What the task requires:
Quote exactly, and only, the lines of the material below from the line with "match promote nr g' values with" through the line with "else (m, found).".
======== Data records
(** A pending new rule [(var, alt_key, value)]. *)
Definition triple := (str * str * str)%type.

(** The loop over the alternatives of one rule for one variable. *)
Fixpoint subst_alts (var value : str) (alts : list str) : list str * list triple :=
  match alts with
  | [] => ([], [])
  | repl :: rest =>
      let '(rest', nr) := subst_alts var value rest in
      if is_sub value repl
      then (py_replace value (nonterminal var) repl :: rest',
            (var, nonterminal var, value) :: nr)
      else (repl :: rest', nr)
  end.

(** The loop over the rules of the grammar for one variable. *)
Fixpoint subst_rules (var value : str) (g : grammar) : grammar * list triple :=
  match g with
  | [] => ([], [])
  | (key, alts) :: g' =>
      let '(alts', nr1) := subst_alts var value alts in
      let '(g'', nr2) := subst_rules var value g' in
      ((key, alts') :: g'', nr1 ++ nr2)
  end.

(** The scan of one pass: every variable still in [values], in order. *)
Definition scan_pass (values : dict str) (g : grammar) : grammar * list triple :=
  fold_left
    (fun '(g, nr) '(var, value) =>
       let '(g', nr') := subst_rules var value g in (g', nr ++ nr'))
    values (g, []).

(** The end of a pass: [grammar[alt_key] = [value]; del values[var]]. *)
Fixpoint promote (nr : list triple) (g : grammar) (values : dict str)
  : option (grammar * dict str) :=
  match nr with
  | [] => Some (g, values)
  | (var, alt_key, value) :: nr' =>
      match ddel var values with
      | None => None
      | Some values' => promote nr' (dset alt_key [value] g) values'
      end
  end.

(** The [while True] loop; the result also counts the passes that made
    a substitution. *)
Fixpoint loop (fuel : nat) (values : dict str) (g : grammar)
  : option (exn + grammar * nat) :=
  match fuel with
  | O => None
  | S n =>
      let '(g', nr) := scan_pass values g in
      match nr with
      | [] => Some (inr (g', 0))
      | _ :: _ =>
          match promote nr g' values with
          | None => Some (inl KeyError)
          | Some (g'', values') =>
              match loop n values' g'' with
              | Some (inr (gf, k)) => Some (inr (gf, S k))
              | r => r
              end
          end
      end
  end.

Definition extract (input : str) (values : dict str) : exn + grammar :=
  match loop (S (length values)) values [(START_SYMBOL, [input])] with
  | Some (inr (g, _)) => inr g
  | Some (inl e) => inl e
  | None => inl NoFixpoint
  end.

Definition get_grammar (function : callable) (input : str) (st : gstate)
  : (exn + grammar) * gstate :=
  let '(r, st') := trace_function function input st in
  match r with
  | inl e => (inl e, st')
  | inr values => (extract input values, st')
  end.

(* ------------------------------------------------------------------ *)
(** ** Merging *)

Definition alts_of (key : str) (g : grammar) : list str :=
  match dget key g with Some r => r | None => [] end.

(** One iteration of [for repl in repl2:] inside [for key1 in g1:];
    [repl1] is read once per [key1]. *)
Definition merge_alt (key1 key2 : str) (repl1 : list str) (st : grammar * bool) (repl : str)
  : grammar * bool :=
  let '(m, found) := st in
  if str_eqb key1 key2 then
    if existsb (str_eqb repl) repl1 then (m, true)
    else (dset key1 (repl1 ++ [repl]) m, true)
  else (m, found).

Definition merge_inner (key1 key2 : str) (repl1 repl2 : list str)
  (st : grammar * bool) : grammar * bool :=
  fold_left (merge_alt key1 key2 repl1) repl2 st.

(** One iteration of [for key1 in g1:] ([g1] is [merged]). *)
Definition merge_key1 (key2 : str) (repl2 : list str) (st : grammar * bool) (key1 : str)
  : grammar * bool :=
  let '(m, found) := st in merge_inner key1 key2 (alts_of key1 m) repl2 (m, found).

(** One iteration of [for key2 in g2:]. *)
Definition merge_rule (merged : grammar) (rule : str * list str) : grammar :=
  let '(key2, repl2) := rule in
  let '(merged', key_found) := fold_left (merge_key1 key2 repl2) (keys merged) (merged, false) in
  if key_found then merged' else dset key2 repl2 merged'.

(** [merged_grammar = g1] is an alias: the loops update [g1] itself. *)
Definition merge_grammars (g1 g2 : grammar) : grammar := fold_left merge_rule g2 g1.

Fixpoint merged_loop (function : callable) (inputs : list str)
  (merged : option grammar) (st : gstate) : (exn + option grammar) * gstate :=
  match inputs with
  | [] => (inr merged, st)
  | input :: rest =>
      let '(r, st') := get_grammar function input st in
      match r with
      | inl e => (inl e, st')
      | inr g =>
          merged_loop function rest
            (match merged with None => Some g | Some m => Some (merge_grammars m g) end) st'
      end
  end.

Definition get_merged_grammar (function : callable) (inputs : list str) (st : gstate)
  : (exn + option grammar) * gstate :=
  merged_loop function inputs None st.

(* ------------------------------------------------------------------ *)
(** ** Full expansion of an alternative (the notion the claims use)

    A nonterminal reference is what the fuzzingbook grammars take it to
    be, a match of [<[^<> ]*>]; full expansion replaces every reference
    by the single alternative of its rule, recursively. *)

Inductive tok := TL (c : ascii) | TN (name : str).

Fixpoint tokenize_from (buf : option str) (s : str) : list tok :=
  match s with
  | [] => match buf with None => [] | Some b => TL "<" :: map TL (rev b) end
  | c :: s' =>
      match buf with
      | None => if Ascii.eqb c "<" then tokenize_from (Some []) s'
                else TL c :: tokenize_from None s'
      | Some b =>
          if Ascii.eqb c ">" then TN (rev b) :: tokenize_from None s'
          else if Ascii.eqb c "<" then TL "<" :: map TL (rev b) ++ tokenize_from (Some []) s'
          else if Ascii.eqb c " " then TL "<" :: map TL (rev b) ++ TL c :: tokenize_from None s'
          else tokenize_from (Some (c :: b)) s'
      end
  end.

Definition tokenize (s : str) : list tok := tokenize_from None s.

Definition nt_text (n : str) : str := "<"%char :: n ++ [">"%char].

Fixpoint expand_toks (ex : str -> option str) (g : grammar) (ts : list tok) : option str :=
  match ts with
  | [] => Some []
  | TL c :: ts' => option_map (cons c) (expand_toks ex g ts')
  | TN n :: ts' =>
      match dget (nt_text n) g, expand_toks ex g ts' with
      | Some [b], Some rest => option_map (fun x => x ++ rest) (ex b)
      | _, _ => None
      end
  end.

Fixpoint expand (fuel : nat) (g : grammar) (s : str) : option str :=
  match fuel with
  | O => None
  | S f => expand_toks (expand f g) g (tokenize s)
  end.

(** Token lists whose text tokenizes back to them, and the string they
    stand for under an assignment [rho] of strings to nonterminals. *)
Definition lit_ok (c : ascii) : Prop := c <> "<"%char /\ c <> ">"%char.

Definition name_ok (n : str) : Prop :=
  forall c, In c n -> c <> "<"%char /\ c <> ">"%char /\ c <> " "%char.

Definition tok_ok (t : tok) : Prop :=
  match t with TL c => lit_ok c | TN n => name_ok n end.

Definition tok_text (t : tok) : str :=
  match t with TL c => [c] | TN n => nt_text n end.

Definition render (ts : list tok) : str := concat (map tok_text ts).

Definition flat (rho : str -> str) (ts : list tok) : str :=
  concat (map (fun t => match t with TL c => [c] | TN n => rho (nt_text n) end) ts).

(** What a nonterminal of an extracted grammar stands for: the input for
    the start symbol, the traced value for the nonterminal of a variable. *)
Definition rho (input : str) (rec : dict str) (k : str) : str :=
  if str_eqb k START_SYMBOL then input
  else match find (fun p => str_eqb (nonterminal (fst p)) k) rec with
       | Some (_, v) => v
       | None => []
       end.

(** [value] does not start anywhere inside [a] in the string [a ++ rest]:
    the first occurrence of [value] in [a ++ rest] is not before [length a]. *)
Definition first_at (value a rest : str) : Prop :=
  forall i, i < length a -> is_prefix value (skipn i (a ++ rest)) = false.

(** Whether the tracer keeps a binding (C4, C7). *)
Definition qualifies (input : str) (v : pyval) : bool :=
  match v with
  | PStr s => (2 <=? length s) && is_sub s input
  | POther => false
  end.

(** The most recently observed qualifying value of [var] in a sequence of
    observed bindings (C7). *)
Definition last_qualifying (input var : str) (bs : list (str * pyval)) : option str :=
  match find (fun '(n, v) => str_eqb n var && qualifies input v) (rev bs) with
  | Some (_, PStr s) => Some s
  | _ => None
  end.

(** All the hook calls of a [trace_function] call that returns normally. *)
Definition hook_events (function : callable) (input : str) (st : gstate) : list event :=
  let r := function input in
  tf_pre (hook_on st) input ++ cr_events r ++
  match cr_result r with inl _ => [] | inr o => tf_post (hook_on st) input o end.

(** The variable of a pending rule. *)
Definition triple_var (t : triple) : str := let '(v, _, _) := t in v.

(** Appending an alternative unless it is already there. *)
Definition add_alt (acc : list str) (a : str) : list str :=
  if existsb (str_eqb a) acc then acc else acc ++ [a].

(** The single alternative of the start rule extracted for [input] from a
    fresh state (the empty string if there is none). *)
Definition start_alt (function : callable) (input : str) : str :=
  match fst (get_grammar function input init_state) with
  | inr ((_, [a]) :: _) => a
  | _ => []
  end.

(* ================================================================== *)
(** * Lemmas *)

Lemma str_eqb_refl (a : str) : str_eqb a a = true.
Proof. unfold str_eqb; destruct (list_eq_dec ascii_dec a a); congruence. Qed.

Lemma str_eqb_eq (a b : str) : str_eqb a b = true <-> a = b.
Proof. unfold str_eqb; destruct (list_eq_dec ascii_dec a b); split; congruence. Qed.

Lemma str_eqb_neq (a b : str) : a <> b -> str_eqb a b = false.
Proof. unfold str_eqb; destruct (list_eq_dec ascii_dec a b); congruence. Qed.

Lemma is_prefix_app (p x : str) : is_prefix p (p ++ x) = true.
Proof. induction p; simpl; auto. rewrite Ascii.eqb_refl; auto. Qed.

Lemma is_prefix_length (p s : str) : is_prefix p s = true -> length p <= length s.
Proof.
  revert s; induction p as [|c p IH]; intros [|d s] H; simpl in *; try lia; try discriminate.
  apply andb_prop in H as [_ H]; apply IH in H; lia.
Qed.

Lemma is_prefix_spec (p s : str) : is_prefix p s = true -> exists x, s = p ++ x.
Proof.
  revert s; induction p as [|c p IH]; intros [|d s] H; simpl in *; eauto; try discriminate.
  apply andb_prop in H as [Hc H]; apply Ascii.eqb_eq in Hc; subst.
  destruct (IH s H) as [x ->]; eauto.
Qed.

Lemma is_sub_app_r (p a s : str) : is_sub p s = true -> is_sub p (a ++ s) = true.
Proof. induction a; simpl; auto. intros H; rewrite (IHa H); apply orb_true_r. Qed.

Lemma is_sub_prefix (p s : str) : is_prefix p s = true -> is_sub p s = true.
Proof. destruct s; simpl; intros ->; auto. Qed.

Lemma is_sub_cons_false (p s : str) (c : ascii) :
  is_sub p (c :: s) = false -> is_prefix p (c :: s) = false /\ is_sub p s = false.
Proof. simpl; intros H; apply orb_false_iff in H; exact H. Qed.

Lemma skipn_app_length (p x : str) : skipn (length p) (p ++ x) = x.
Proof. induction p; simpl; auto. Qed.

Section Replace.
Variables pat rep : str.
Hypothesis Hpat : pat <> [].

Lemma repl_aux_fuel (n m : nat) (s : str) :
  length s <= n -> length s <= m -> repl_aux pat rep n s = repl_aux pat rep m s.
Proof.
  revert m s; induction n as [|n IH]; intros m s Hn Hm.
  - destruct s; simpl in Hn; [destruct m; reflexivity | lia].
  - destruct m as [|m]; [destruct s; simpl in Hm; [reflexivity | lia]|].
    destruct s as [|c s]; [reflexivity|]; simpl.
    destruct (is_prefix pat (c :: s)) eqn:Hp.
    + f_equal; apply IH.
      * apply is_prefix_spec in Hp as [x Hx].
        destruct pat as [|d p]; [congruence|].
        simpl in Hx |- *; injection Hx as _ ->; simpl in Hn;
          rewrite length_app in Hn; rewrite skipn_app_length; lia.
      * apply is_prefix_spec in Hp as [x Hx].
        destruct pat as [|d p]; [congruence|].
        simpl in Hx |- *; injection Hx as _ ->; simpl in Hm;
          rewrite length_app in Hm; rewrite skipn_app_length; lia.
    + f_equal; apply IH; simpl in *; lia.
Qed.

Lemma repl_aux_none (n : nat) (s : str) :
  is_sub pat s = false -> repl_aux pat rep n s = s.
Proof.
  revert s; induction n as [|n IH]; intros [|c s] H; simpl; auto.
  apply is_sub_cons_false in H as [H1 H2]; rewrite H1; f_equal; auto.
Qed.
================
Task result:
          match promote nr g' values with
          | None => Some (inl KeyError)
          | Some (g'', values') =>
              match loop n values' g'' with
              | Some (inr (gf, k)) => Some (inr (gf, S k))
              | r => r
              end
          end
      end
  end.

Definition extract (input : str) (values : dict str) : exn + grammar :=
  match loop (S (length values)) values [(START_SYMBOL, [input])] with
  | Some (inr (g, _)) => inr g
  | Some (inl e) => inl e
  | None => inl NoFixpoint
  end.

Definition get_grammar (function : callable) (input : str) (st : gstate)
  : (exn + grammar) * gstate :=
  let '(r, st') := trace_function function input st in
  match r with
  | inl e => (inl e, st')
  | inr values => (extract input values, st')
  end.

(* ------------------------------------------------------------------ *)
(** ** Merging *)

Definition alts_of (key : str) (g : grammar) : list str :=
  match dget key g with Some r => r | None => [] end.

(** One iteration of [for repl in repl2:] inside [for key1 in g1:];
    [repl1] is read once per [key1]. *)
Definition merge_alt (key1 key2 : str) (repl1 : list str) (st : grammar * bool) (repl : str)
  : grammar * bool :=
  let '(m, found) := st in
  if str_eqb key1 key2 then
    if existsb (str_eqb repl) repl1 then (m, true)
    else (dset key1 (repl1 ++ [repl]) m, true)
  else (m, found).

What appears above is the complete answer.